*** AVAILABLE DATA
Lemma highest_used_spec k b mods : let h := highest_used k b mods in
  k <= h /\ b <= h /\ Forall (fun m => end_phys m <= h) mods /\ forall x, k <= x -> b <= x -> Forall (fun m => end_phys m <= x) mods -> h <= x.
Proof.
  cbn zeta. unfold highest_used. set (a := if k <? b then b else k). assert (Ha : a = Z.max k b) by (subst a; split_if; reflect_bools; lia).
  assert (Hall : forall a, let h := fold_left (fun h m => if h <? end_phys m then end_phys m else h) mods a in
    a <= h /\ Forall (fun m => end_phys m <= h) mods /\ forall x, a <= x -> Forall (fun m => end_phys m <= x) mods -> h <= x).
  { clear a Ha. induction mods as [|m r IH]; intros a; cbn [fold_left]; [split; [lia|]; split; [constructor|auto]|].
    set (a' := if a <? end_phys m then end_phys m else a). assert (Ha' : a' = Z.max a (end_phys m)) by (subst a'; split_if; reflect_bools; lia).
    destruct (IH a') as (H1 & H2 & H3). split; [lia|]. split; [constructor; [lia|exact H2]|]. intros x Hx Hm. apply Forall_cons_iff in Hm as [Hm Hr]. apply H3; [lia|exact Hr]. }
  destruct (Hall a) as (H1 & H2 & H3). split; [lia|]. split; [lia|]. split; [exact H2|]. intros x Hk Hb Hm. apply H3; [lia|exact Hm].
Qed.

Lemma tags_modules_ok info total p l : tags_at info total p l -> Forall module_ok (all_modules l).
Proof. induction 1; unfold all_modules in *; cbn [map concat tag_modules app]; try constructor; auto. Qed.

Lemma memory_end_range es : 0 <= memory_end es <= DIRECT_MAP.
Proof. induction es as [|e r IH]; [unfold DIRECT_MAP; cbn; lia|]. rewrite memory_end_cons. lia. Qed.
******
WORK TASK –
In the records above, find the line containing "cbn zeta. unfold" and print it and every later line exactly, through the last one.

WRITTEN SOLUTION –
  cbn zeta. unfold highest_used. set (a := if k <? b then b else k). assert (Ha : a = Z.max k b) by (subst a; split_if; reflect_bools; lia).
  assert (Hall : forall a, let h := fold_left (fun h m => if h <? end_phys m then end_phys m else h) mods a in
    a <= h /\ Forall (fun m => end_phys m <= h) mods /\ forall x, a <= x -> Forall (fun m => end_phys m <= x) mods -> h <= x).
  { clear a Ha. induction mods as [|m r IH]; intros a; cbn [fold_left]; [split; [lia|]; split; [constructor|auto]|].
    set (a' := if a <? end_phys m then end_phys m else a). assert (Ha' : a' = Z.max a (end_phys m)) by (subst a'; split_if; reflect_bools; lia).
    destruct (IH a') as (H1 & H2 & H3). split; [lia|]. split; [constructor; [lia|exact H2]|]. intros x Hx Hm. apply Forall_cons_iff in Hm as [Hm Hr]. apply H3; [lia|exact Hr]. }
  destruct (Hall a) as (H1 & H2 & H3). split; [lia|]. split; [lia|]. split; [exact H2|]. intros x Hk Hb Hm. apply H3; [lia|exact Hm].
Qed.

Lemma tags_modules_ok info total p l : tags_at info total p l -> Forall module_ok (all_modules l).
Proof. induction 1; unfold all_modules in *; cbn [map concat tag_modules app]; try constructor; auto. Qed.

Lemma memory_end_range es : 0 <= memory_end es <= DIRECT_MAP.
Proof. induction es as [|e r IH]; [unfold DIRECT_MAP; cbn; lia|]. rewrite memory_end_cons. lia. Qed.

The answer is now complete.